TASK DATA.
(** [n] calls of [notify_discrete_scroll] from a device with a stage queue
    [n] events of the direction chosen from the accumulators, and leave the
    accumulators alone. *)
Lemma repeat_discrete_scroll (dev : ClutterInputDevice) (stage : nat)
    (time_us source : Z) (pick : MetaSeatNative -> ClutterScrollDirection)
    (n : nat) (seat : MetaSeatNative) :
  device_stage dev = Some stage ->
  (forall s, pick s <> CLUTTER_SCROLL_SMOOTH) ->
  (forall s e, pick (queue_event e s) = pick s) ->
  let seat' :=
    repeat_call n (fun s => notify_discrete_scroll s dev time_us (pick s) source true)
      seat in
  accum_scroll_dx seat' = accum_scroll_dx seat
  /\ accum_scroll_dy seat' = accum_scroll_dy seat
  /\ omap event_direction (events seat')
     = omap event_direction (events seat) ++ replicate n (pick seat).
Proof.
  intros Hst Hns Hq. revert seat.
  induction n as [|n IH]; intros seat; cbn [repeat_call].
  - cbn. now rewrite app_nil_r.
  - rewrite (notify_discrete_scroll_staged seat dev stage) by auto.
    match goal with
    | |- context [repeat_call n _ (queue_event ?e seat)] =>
        destruct (IH (queue_event e seat)) as (Ix & Iy & Ie);
          cbv zeta in Ix, Iy, Ie; cbv zeta; rewrite Ix, Iy, Ie;
          rewrite (Hq seat e)
    end.
    cbn [queue_event accum_scroll_dx accum_scroll_dy events].
    rewrite omap_app. cbn. rewrite <- app_assoc. auto.
Qed.

Section Step.

Variable scale : Z.

Abbreviation STEP := (DISCRETE_SCROLL_STEP scale).

Definition horizontal_finished (r : scroll_report) : bool :=
  negb (Z.land (scroll_finish_flags r) CLUTTER_SCROLL_FINISHED_HORIZONTAL =? 0).

Definition vertical_finished (r : scroll_report) : bool :=
  negb (Z.land (scroll_finish_flags r) CLUTTER_SCROLL_FINISHED_VERTICAL =? 0).

Definition continuous (dev : ClutterInputDevice) (seat : MetaSeatNative)
    (r : scroll_report) : MetaSeatNative :=
  meta_seat_native_notify_scroll_continuous scale seat dev
    (scroll_time_us r) (scroll_dx r) (scroll_dy r) (scroll_source r)
    (scroll_finish_flags r).
(** * XLS-Convert: the document-to-table pipeline

    A shallow embedding of the TypeScript sources that turn the text of a
    bank-statement PDF into a typed spreadsheet matrix, together with the
    properties the specification states about them, and of the modules
    around them: the environment, the download handler, the preview, the
    error classes and the retry helper.

    Conventions of the embedding.
    - A JavaScript string is a [string]; every [ascii] stands for one UTF-16
      code unit below 256, so [String.length] is the [length] property and
      [String.leb] is the code-unit order used by [Array.prototype.sort].
    - A JavaScript number is an exact rational [Q]: amounts are the decimals
      the statement prints, and neither rounding, NaN nor the infinities of
      binary floating point are part of the model.
    - [undefined] and [null] of an optional record field are both [None]
      (the sources always test the two together).
    - What the ECMAScript runtime provides and the repository does not
      define (date parsing, number formatting) is the class [Js.Runtime]. *)

From Stdlib Require Import ZArith QArith Qabs Lia Ascii String.
From stdpp Require Import base list strings pretty sorting gmap.

Local Open Scope string_scope.
Local Open Scope list_scope.
#[local] Set Warnings "-register-all".

(** ** The ECMAScript side *)

Module Js.

(** WhiteSpace and LineTerminator code units below 256:
    TAB, LF, VT, FF, CR, SP and NBSP. *)
Definition isWhiteSpace (c : ascii) : bool :=
  let n := N_of_ascii c in
  ((n =? 9) || (n =? 10) || (n =? 11) || (n =? 12) || (n =? 13)
   || (n =? 32) || (n =? 160))%N.

Fixpoint trimStart (s : string) : string :=
  match s with
  | EmptyString => EmptyString
  | String c rest => if isWhiteSpace c then trimStart rest else s
  end.

Definition trimEnd (s : string) : string :=
  String.rev (trimStart (String.rev s)).

(** [String.prototype.trim] *)
Definition trim (s : string) : string := trimEnd (trimStart s).

(** Lower-casing of one code unit: A-Z, and the Latin-1 capitals
    U+00C0..U+00DE except the multiplication sign U+00D7. *)
Definition lowerChar (c : ascii) : ascii :=
  let n := N_of_ascii c in
  if ((65 <=? n) && (n <=? 90))%N then ascii_of_N (n + 32)
  else if ((192 <=? n) && (n <=? 222) && negb (n =? 215))%N
       then ascii_of_N (n + 32)
       else c.

(** [String.prototype.toLowerCase] *)
Fixpoint toLowerCase (s : string) : string :=
  match s with
  | EmptyString => EmptyString
  | String c rest => String (lowerChar c) (toLowerCase rest)
  end.

(** [String.prototype.includes] *)
Fixpoint includes (s needle : string) : bool :=
  String.prefix needle s
  || match s with
     | EmptyString => false
     | String _ rest => includes rest needle
     end.

(** [String.prototype.split] with a one-character separator. *)
Fixpoint split_go (sep : ascii) (cur : string) (s : string) : list string :=
  match s with
  | EmptyString => [String.rev cur]
  | String c rest =>
      if Ascii.eqb c sep then String.rev cur :: split_go sep EmptyString rest
      else split_go sep (String c cur) rest
  end.
Definition split (sep : ascii) (s : string) : list string :=
  split_go sep EmptyString s.

Definition isDigit (c : ascii) : bool :=
  let n := N_of_ascii c in ((48 <=? n) && (n <=? 57))%N.

(** The regular expression [/^\d{4}-\d{2}-\d{2}$/]. *)
Definition matchesIsoDate (s : string) : bool :=
  match s with
  | String y1 (String y2 (String y3 (String y4 (String h1
    (String m1 (String m2 (String h2 (String d1 (String d2
    EmptyString))))))))) =>
      isDigit y1 && isDigit y2 && isDigit y3 && isDigit y4
      && Ascii.eqb h1 "-" && isDigit m1 && isDigit m2
      && Ascii.eqb h2 "-" && isDigit d1 && isDigit d2
  | _ => false
  end.

(** [Array.prototype.sort] without a comparator, on strings: ascending
    code-unit order.  ECMAScript leaves the algorithm open; on strings the
    result is the same for every conforming one. *)
Definition sort (l : list string) : list string :=
  merge_sort String.le l.

(** [x > y] on numbers. *)
Definition gt (x y : Q) : bool := negb (Qle_bool x y).

(** Dynamically typed values, as far as the sources inspect them. [VObj]
    is any other object. *)
Inductive Val :=
| VUndefined
| VNull
| VBool (b : bool)
| VNum (q : Q)
| VStr (s : string)
| VArr (elems : list Val)
| VObj.

(** ToBoolean *)
Definition truthy (v : Val) : bool :=
  match v with
  | VUndefined | VNull => false
  | VBool b => b
  | VNum q => negb (Qeq_bool q 0)
  | VStr s => negb (String.eqb s "")
  | VArr _ | VObj => true
  end.

Definition isString (v : Val) : bool :=
  match v with VStr _ => true | _ => false end.

(** [row[i]] on an array value. *)
Definition index (row : list Val) (i : nat) : Val :=
  default VUndefined (row !! i).

(** What the runtime supplies.  [Date_parse s] is the time value, in
    milliseconds, of [new Date(s)], [None] for an invalid date;
    [Number_toString] is [Number.prototype.toString()]; [Number_toFixed x d]
    is [x.toFixed(d)]. *)
Class Runtime := {
  Date_parse : string → option Z;
  Number_toString : Q → string;
  Number_toFixed : Q → nat → string
}.

Section to_string.
Context `{Runtime}.

(** [String(v)]; an array joins its elements with commas, [undefined]
    and [null] elements giving the empty string. *)
Fixpoint ToString (v : Val) : string :=
  match v with
  | VUndefined => "undefined"
  | VNull => "null"
  | VBool true => "true"
  | VBool false => "false"
  | VNum q => Number_toString q
  | VStr s => s
  | VArr elems =>
      (fix join (l : list Val) : string :=
         match l with
         | [] => ""
         | x :: rest =>
             let e := match x with
                      | VUndefined | VNull => ""
                      | _ => ToString x
                      end in
             match rest with
             | [] => e
             | _ => e +:+ "," +:+ join rest
             end
         end) elems
  | VObj => "[object Object]"
  end.
End to_string.

(** Errors: the [name] and [message] properties, and whether the object
    is an instance of [ProcessingCancelledError]. *)
Record Error := {
  name : string;
  message : string;
  cancelled : bool
}.

Definition mkError (msg : string) : Error :=
  {| name := "Error"; message := msg; cancelled := false |}.

Definition ProcessingCancelledError (msg : string) : Error :=
  {| name := "ProcessingCancelledError"; message := msg; cancelled := true |}.

Definition NetworkError (msg : string) : Error :=
  {| name := "NetworkError"; message := msg; cancelled := false |}.

(** A call either returns or throws. *)
Inductive Outcome (A : Type) :=
| returned (a : A)
| thrown (e : Error).
Arguments returned {A} a.
Arguments thrown {A} e.

(** A line written to the console: [console.warn(label, payload)] or
    [console.error(label, payload)], the payload as the strings it holds. *)
Inductive Console :=
| warn (label : string) (payload : list string)
| error (label : string) (payload : list string).

End Js.

(** ** pdf-utils: validation and the tabular formatter *)

Module PdfUtils.
Import Js.

Record Transaction := {
  date : option string;
  description : option string;
  debit : option Q;
  credit : option Q;
  balance : option Q
}.

Record Header := {
  bankName : option string;
  accountNumber : option string;
  accountHolderName : option string;
  statementPeriod : option string;
  statementDate : option string;
  openingBalance : option Q
}.

Record Footer := {
  closingBalance : option Q;
  totalDebits : option Q;
  totalCredits : option Q;
  totalWithdrawals : option Q;
  totalDeposits : option Q;
  summary : option string
}.

Record StructuredPdfDataOutput := {
  header : option Header;
  transactions : list Transaction;
  footer : option Footer
}.

Record ValidationResult := {
  isValid : bool;
  issues : list string;
  accuracyWarnings : list string
}.

(** [!s || s.trim() === ''] *)
Definition blank (s : option string) : bool :=
  match s with
  | None => true
  | Some s => String.eqb s "" || String.eqb (trim s) ""
  end.

(** The first [forEach]: one issue per missing field, date first. *)
Fixpoint missingFieldIssues (index : nat) (ts : list Transaction)
  : list string :=
  match ts with
  | [] => []
  | t :: rest =>
      (if blank (date t)
       then ["Transaction " +:+ pretty (index + 1) +:+ ": Missing date"]
       else [])
      ++ (if blank (description t)
          then ["Transaction " +:+ pretty (index + 1)
                +:+ ": Missing description"]
          else [])
      ++ missingFieldIssues (S index) rest
  end.

(** [transactions.map(t => t.date)
      .filter(d => typeof d === 'string' && d.trim() !== '').sort()] *)
Definition keptDate (t : Transaction) : option string :=
  match date t with
  | Some d => if negb (String.eqb (trim d) "") then Some d else None
  | None => None
  end.
Definition sortedDates (ts : list Transaction) : list string :=
  sort (omap keptDate ts).

Definition tolerance : Q := 1 # 100.

(** [(t.debit || 0)] and the [reduce] over it. *)
Definition orZero (x : option Q) : Q :=
  match x with
  | Some q => if truthy (VNum q) then q else 0%Q
  | None => 0%Q
  end.
Definition total (field : Transaction → option Q) (ts : list Transaction)
  : Q :=
  fold_left Qplus (map (λ t, orZero (field t)) ts) 0%Q.

Section with_runtime.
Context `{Runtime}.

(** [Math.abs((curr.getTime() - prev.getTime()) / (1000*60*60*24))];
    [None] is NaN, the result when either date is invalid. *)
Definition daysDiff (prev curr : string) : option Q :=
  match Date_parse prev, Date_parse curr with
  | Some p, Some c =>
      Some (Qabs ((inject_Z c - inject_Z p) / (1000 * 60 * 60 * 24))%Q)
  | _, _ => None
  end.

Definition gapMessage (prev curr : string) : string :=
  "Potential missing transactions between " +:+ prev +:+ " and " +:+ curr.
Lemma urls_agree_on_plain_hosts_witness :
  test_subscription_query_ws_url (http_scheme true ++ "tower.local:8443") =
    derive_ws_url (http_scheme true ++ "tower.local:8443") /\
  derive_ws_url (http_scheme true ++ "tower.local:8443") =
    (ws_scheme true ++ "tower.local:8443") ++ "/graphql".
Proof.
  apply (urls_agree_on_plain_hosts true "tower.local:8443"); reflexivity.
Defined.

(** The host [graphql] shows why the last hypothesis is needed. *)
Example host_named_graphql :
  derive_ws_url "https://graphql" = "wss://graphql" /\
  test_subscription_query_ws_url "https://graphql" = "wss://graphql/graphql".
Proof. split; reflexivity. Qed.

(** ** Other answers to [connection_init] *)

(** X18.  An answer to [connection_init] that is valid JSON but not an object
    is, unlike an answer that is not JSON at all, retried: the pass records
    "Unexpected error: '<type>' object has no attribute 'get'", sets the state
    to [error] and then [reconnecting], sleeps 7.5 seconds, and the loop goes
    on with the next attempt. *)
Theorem non_object_init_answer_is_retried
    (cfg : settings) (name query url : string) (variables : json)
    (o : opened) (v : json) (rd : Q) (rest : list attempt_outcome) (m : manager) :
  configured (UNRAID_API_URL cfg) = Some url ->
  counter name m + 1 <= max_reconnect_attempts m ->
  init_reply o = RecvFrame (Parsed v) ->
  type_name v <> "dict" ->
  exists m1 : manager,
    subscription_loop_from cfg name query variables rd (Opens o :: rest) m =
      prepend
        [EvAttempts name (counter name m + 1); EvConnect (derive_ws_url url);
         EvState name "connected"; EvAttempts name 0; EvSend (init_payload cfg);
         EvState name "error"; EvState name "reconnecting"; EvSleep (15 # 2)]
        (subscription_loop_from cfg name query variables (15 # 2) rest m1) /\
    last_error m1 !! name =
      Some (Plain ("Unexpected error: '" ++ type_name v ++
                   "' object has no attribute 'get'")) /\
    connection_states m1 !! name = Some "reconnecting" /\
    counter name m1 = 0 /\
    resource_data m1 = resource_data m.
Proof.
  intros Hurl Hc Hinit Hv. cbn. unfold try_block. rewrite Hurl. cbn.
  unfold counter in *.
  destruct (_ >? _) eqn:E; [apply Z.gtb_lt in E; lia |].
  unfold session, handle_init_reply. rewrite Hinit.
  change (15 # 2)%Q with (next_delay 5).
  destruct v; try (now elim Hv); cbn;
    match goal with
    | |- context [subscription_loop_from _ _ _ _ _ rest ?mm] => exists mm
    end;
    (split;
     [ destruct (subscription_loop_from _ _ _ _ _ _ _) as [[st m2] log2];
       reflexivity
     | cbn; repeat split; rewrite ?lookup_insert_eq; reflexivity ]).
Qed.

Lemma non_object_init_answer_is_retried_witness :
  exists m1 : manager,
    subscription_loop_from example_settings "logFileSubscription" "q"
      example_variables 5 (Opens example_init_array :: []) (example_started None) =
      prepend
        [EvAttempts "logFileSubscription"
           (counter "logFileSubscription" (example_started None) + 1);
         EvConnect (derive_ws_url "https://host");
         EvState "logFileSubscription" "connected";
         EvAttempts "logFileSubscription" 0; EvSend (init_payload example_settings);
         EvState "logFileSubscription" "error";
         EvState "logFileSubscription" "reconnecting"; EvSleep (15 # 2)]
        (subscription_loop_from example_settings "logFileSubscription" "q"
           example_variables (15 # 2) [] m1) /\
    last_error m1 !! "logFileSubscription" =
      Some (Plain ("Unexpected error: '" ++ type_name (JArr [JStr "connection_ack"]) ++
                   "' object has no attribute 'get'")) /\
    connection_states m1 !! "logFileSubscription" = Some "reconnecting" /\
    counter "logFileSubscription" m1 = 0 /\
    resource_data m1 = resource_data (example_started None).
Proof.
  apply (non_object_init_answer_is_retried example_settings "logFileSubscription"
           "q" "https://host" example_variables example_init_array
           (JArr [JStr "connection_ack"]) 5 [] (example_started None)).
  - reflexivity.
  - vm_compute. discriminate.
  - reflexivity.
  - discriminate.
Defined.

(** ** No orphaned tasks *)



(** ** Starting or stopping one name leaves the others alone *)



Definition saveBrand (brand : string) (st : Store) : WriteResult :=
  match supabase st with
  | None =>
      let l := localStorage st in
      (set_local st
         {| auto_audit_cases := auto_audit_cases l;
            ls_appraisers := ls_appraisers l;
            ls_technicians := ls_technicians l;
            ls_standards := ls_standards l;
            dealership_brand := Some brand |}, None)
  | Some db =>
      (set_cloud st
         {| settings := <[BRAND_KEY := brand]> (settings db);
            appraisers := appraisers db;
            technicians := technicians db;
            standards := standards db;
            inspection_cases := inspection_cases db |}, None)
  end.

Definition saveAppraiser (appraiser : Appraiser) (st : Store) : WriteResult :=
  match supabase st with
  | None =>
      let l := localStorage st in
      (set_local st
         {| auto_audit_cases := auto_audit_cases l;
            ls_appraisers := ls_appraisers l ++ [appraiser];
            ls_technicians := ls_technicians l;
            ls_standards := ls_standards l;
            dealership_brand := dealership_brand l |}, None)
  | Some db =>
      (* .from('appraisers').insert({ id, name }) *)
      match appraisers db !! app_id appraiser with
      | Some _ => (st, Some (UniqueViolation "appraisers" (app_id appraiser)))
      | None =>
          (set_cloud st
             {| settings := settings db;
                appraisers := <[app_id appraiser := app_name appraiser]> (appraisers db);
                technicians := technicians db;
                standards := standards db;
                inspection_cases := inspection_cases db |}, None)
      end
  end.

Definition saveTechnician (tech : Technician) (st : Store) : WriteResult :=
  match supabase st with
  | None =>
      let l := localStorage st in
      (set_local st
         {| auto_audit_cases := auto_audit_cases l;
            ls_appraisers := ls_appraisers l;
            ls_technicians := ls_technicians l ++ [tech];
            ls_standards := ls_standards l;
            dealership_brand := dealership_brand l |}, None)
  | Some db =>
      (* .from('technicians').insert({ id, name, tech_number }) *)
      match technicians db !! tech_id tech with
      | Some _ => (st, Some (UniqueViolation "technicians" (tech_id tech)))
      | None =>
          (set_cloud st
             {| settings := settings db;
                appraisers := appraisers db;
                technicians := <[tech_id tech := (tech_name tech, techNumber tech)]> (technicians db);
                standards := standards db;
                inspection_cases := inspection_cases db |}, None)
      end
  end.

(** [arr.findIndex(pred)] as an option: [None] stands for [-1]. *)
Definition findIndex {A} (pred : A -> bool) (arr : list A) : option nat :=
  fst <$> list_find (fun x => pred x = true) arr.

Definition saveCase (newCase : InspectionCase) (st : Store) : WriteResult :=
  match supabase st with
  | None =>
      let l := localStorage st in
      let cases := auto_audit_cases l in
      let cases' :=
        match findIndex (fun c => bool_decide (id c = id newCase)) cases with
        | Some existingIndex => <[existingIndex := newCase]> cases
        | None => newCase :: cases
        end in
      (set_local st
         {| auto_audit_cases := cases';
            ls_appraisers := ls_appraisers l;
            ls_technicians := ls_technicians l;
            ls_standards := ls_standards l;
            dealership_brand := dealership_brand l |}, None)
  | Some db =>
      (* .from('inspection_cases').upsert({ id, ... }) *)
      (set_cloud st
         {| settings := settings db;
            appraisers := appraisers db;
            technicians := technicians db;
            standards := standards db;
            inspection_cases := <[id newCase := newCase]> (inspection_cases db) |}, None)
  end.

Definition saveStandard (doc : StandardDocument) (st : Store) : WriteResult :=
  match supabase st with
  | None =>
      let l := localStorage st in
      let stds := ls_standards l in
      let stds' :=
        match findIndex (fun s => bool_decide (std_type s = std_type doc)) stds with
        | Some index => <[index := doc]> stds
        | None => stds ++ [doc]
        end in
      (set_local st
         {| auto_audit_cases := auto_audit_cases l;
            ls_appraisers := ls_appraisers l;
            ls_technicians := ls_technicians l;
            ls_standards := stds';
            dealership_brand := dealership_brand l |}, None)
  | Some db =>
      (* .from('standards').upsert({ type, ... }, { onConflict: 'type' }) *)
      (set_cloud st
         {| settings := settings db;
            appraisers := appraisers db;
            technicians := technicians db;
            standards :=
              <[std_type doc :=
                  {| file_name := fileName doc;
                     upload_date := uploadDate doc;
                     extracted_rules := extractedRules doc |}]> (standards db);
            inspection_cases := inspection_cases db |}, None)
  end.

(** [a] comes no later than [b] in a listing that is newest first. *)
Definition newer_or_same (a b : InspectionCase) : Prop :=
  timestamp b <= timestamp a.

#[global] Instance newer_or_same_dec a b : Decision (newer_or_same a b).
Proof. unfold newer_or_same. apply _. Defined.

(** [.select('*').order('timestamp', { ascending: false })]: the rows of the
    table, sorted by the database. *)
Definition select_cases_newest_first (db : Supabase) : list InspectionCase :=
  merge_sort newer_or_same (snd <$> map_to_list (inspection_cases db)).

Definition getAllCases (st : Store) : list InspectionCase :=
  match supabase st with
  | None => auto_audit_cases (localStorage st)
  | Some db => select_cases_newest_first db
  end.

(** ** getTechnicianProfiles *)

Record TechStats : Type := mkStats {
  stats_total : Q;
  stats_variance : Q;
  stats_count : nat
}.

(** A JavaScript [Map<string, TechStats>]: entries are kept in the order in
    which their keys were first set. *)
Definition TechMap : Type := list (string * TechStats).

Fixpoint techMap_get (name : string) (m : TechMap) : option TechStats :=
  match m with
  | [] => None
  | (k, v) :: rest => if decide (k = name) then Some v else techMap_get name rest
  end.

Fixpoint techMap_set (name : string) (v : TechStats) (m : TechMap) : TechMap :=
  match m with
  | [] => [(name, v)]
  | (k, w) :: rest =>
      if decide (k = name) then (k, v) :: rest
      else (k, w) :: techMap_set name v rest
  end.

(** The estimate difference of one case:
    [(serviceDepartmentEstimate || 0) - (managerAppraisalEstimate || 0)]. *)
Definition case_variance (c : InspectionCase) : Q :=
  (JS.or_zero (serviceDepartmentEstimate (data c))
   - JS.or_zero (managerAppraisalEstimate (data c)))%Q.

(** The body of [cases.forEach(c => ...)]. *)
Definition accumulate (techMap : TechMap) (c : InspectionCase) : TechMap :=
  let name := technicianName (data c) in
  if decide (name = "") then techMap
  else
    let stats :=
      default {| stats_total := 0; stats_variance := 0; stats_count := 0 |}
              (techMap_get name techMap) in
    techMap_set name
      {| stats_total := stats_total stats;
         stats_variance := (stats_variance stats + case_variance c)%Q;
         stats_count := S (stats_count stats) |}
      techMap.

(** The body of [Array.from(techMap.entries()).map(...)].  The division is
    by a count that is at least one. *)
Definition profile_of (entry : string * TechStats) : PerformanceStats :=
  let '(name, stats) := entry in
  let avgVariance :=
    (stats_variance stats / inject_Z (Z.of_nat (stats_count stats)))%Q in
  let tag :=
    if JS.Qgtb avgVariance 1500 then Aggressive
    else if JS.Qltb avgVariance (-500) then Passive
    else Accurate in
  {| perf_technicianName := name;
     perf_appraiserName := "";
     totalCases := stats_count stats;
     avgVariance := avgVariance;
     accuracyRating := JS.max 0 (100 - JS.abs avgVariance / 100)%Q;
     reliabilityTag := tag |}.

Definition profiles_of_cases (cases : list InspectionCase) : list PerformanceStats :=
  profile_of <$> foldl accumulate [] cases.


(** ** syncLocalToCloud *)

Record SyncResult : Type := mkSync {
  success : bool;
  count : nat
}.

(** [for (const x of items) { await save(x); count++; }]: stops at the first
    [save] that throws, with the count reached so far. *)
Fixpoint replay {A} (save : A -> Store -> WriteResult) (items : list A)
    (st : Store) (count : nat) : Store * nat * option PostgrestError :=
  match items with
  | [] => (st, count, None)
  | x :: rest =>
      match save x st with
      | (st', Some e) => (st', count, Some e)
      | (st', None) => replay save rest st' (S count)
      end
  end.

(** Sequencing inside the [try] block: a thrown error skips what follows. *)
Definition and_then (r : Store * nat * option PostgrestError)
    (k : Store -> nat -> Store * nat * option PostgrestError)
    : Store * nat * option PostgrestError :=
  match r with
  | (st, count, None) => k st count
  | (st, count, Some e) => (st, count, Some e)
  end.

Definition syncLocalToCloud (st : Store) : Store * SyncResult :=
  match supabase st with
  | None => (st, {| success := false; count := 0 |})
  | Some _ =>
      let l := localStorage st in
      let cases := auto_audit_cases l in
      let appraisers := ls_appraisers l in
      let technicians := ls_technicians l in
      let standards := ls_standards l in
      let brand := dealership_brand l in
      let sync_brand :=
        match brand with
        | Some b =>
            if decide (b = "") then (st, 0%nat, None)
            else replay saveBrand [b] st 0%nat
        | None => (st, 0%nat, None)
        end in
      let r :=
        and_then sync_brand (fun st count =>
        and_then (replay saveAppraiser appraisers st count) (fun st count =>
        and_then (replay saveTechnician technicians st count) (fun st count =>
        and_then (replay saveStandard standards st count) (fun st count =>
        replay saveCase cases st count)))) in
      match r with
      | (st', count, None) => (st', {| success := true; count := count |})
      | (st', count, Some _) => (st', {| success := false; count := count |})
      end
  end.

(** ** Readers and deleters *)




(** [deleteCase]; when it does not throw it returns [true]. *)
Definition deleteCase (case_id : string) (st : Store) : WriteResult :=
  match supabase st with
  | None =>
      let l := localStorage st in
      let cases := auto_audit_cases l in
      let filtered := filter (fun c => id c <> case_id) cases in
      (set_local st
         {| auto_audit_cases := filtered;
            ls_appraisers := ls_appraisers l;
            ls_technicians := ls_technicians l;
            ls_standards := ls_standards l;
            dealership_brand := dealership_brand l |}, None)
  | Some db =>
      (* .from('inspection_cases').delete().eq('id', id) *)
      (set_cloud st
         {| settings := settings db;
            appraisers := appraisers db;
            technicians := technicians db;
            standards := standards db;
            inspection_cases := delete case_id (inspection_cases db) |}, None)
  end.

(** ** getHistoricalContext *)


Section HistoricalContext.

(** [String.prototype.toLowerCase], a builtin of the host. *)
Variable toLowerCase : string -> string.



End HistoricalContext.

End StorageService.

(* ===================================================================== *)
(** * services/geminiService.ts *)
(* ===================================================================== *)

Module GeminiService.

(** A JavaScript string as its UTF-16 code units. *)
Definition jsstring : Type := list N.

Definition utf16 (s : string) : jsstring :=
  Ascii.N_of_ascii <$> String.list_ascii_of_string s.

Local Open Scope N_scope.

(** [\d] *)
Definition is_digit (u : N) : bool := (48 <=? u) && (u <=? 57).

(** [\s]: the white space and line terminator code points of ECMAScript. *)
Definition is_space (u : N) : bool :=
  bool_decide (u ∈ [9; 10; 11; 12; 13; 32; 160; 5760; 8232; 8233; 8239; 8287;
                    12288; 65279])
  || ((8192 <=? u) && (u <=? 8202)).

(** [[\d,.]] *)
Definition in_total_class (u : N) : bool :=
  is_digit u || (u =? 44) || (u =? 46).

Fixpoint take_while (p : N -> bool) (s : jsstring) : jsstring :=
  match s with
  | u :: rest => if p u then u :: take_while p rest else []
  | [] => []
  end.

Fixpoint drop_while (p : N -> bool) (s : jsstring) : jsstring :=
  match s with
  | u :: rest => if p u then drop_while p rest else s
  | [] => []
  end.

(** Matching a literal at the head of [s]: what follows it. *)
Fixpoint strip_literal (lit s : jsstring) : option jsstring :=
  match lit, s with
  | [], _ => Some s
  | a :: lit', b :: s' => if a =? b then strip_literal lit' s' else None
  | _ :: _, [] => None
  end.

EXERCISE DETAILS.
Scan the material above for the string "elements" and return the lines that hold it.

EXERCISE RESULT.
(** [String(v)]; an array joins its elements with commas, [undefined]
    and [null] elements giving the empty string. *)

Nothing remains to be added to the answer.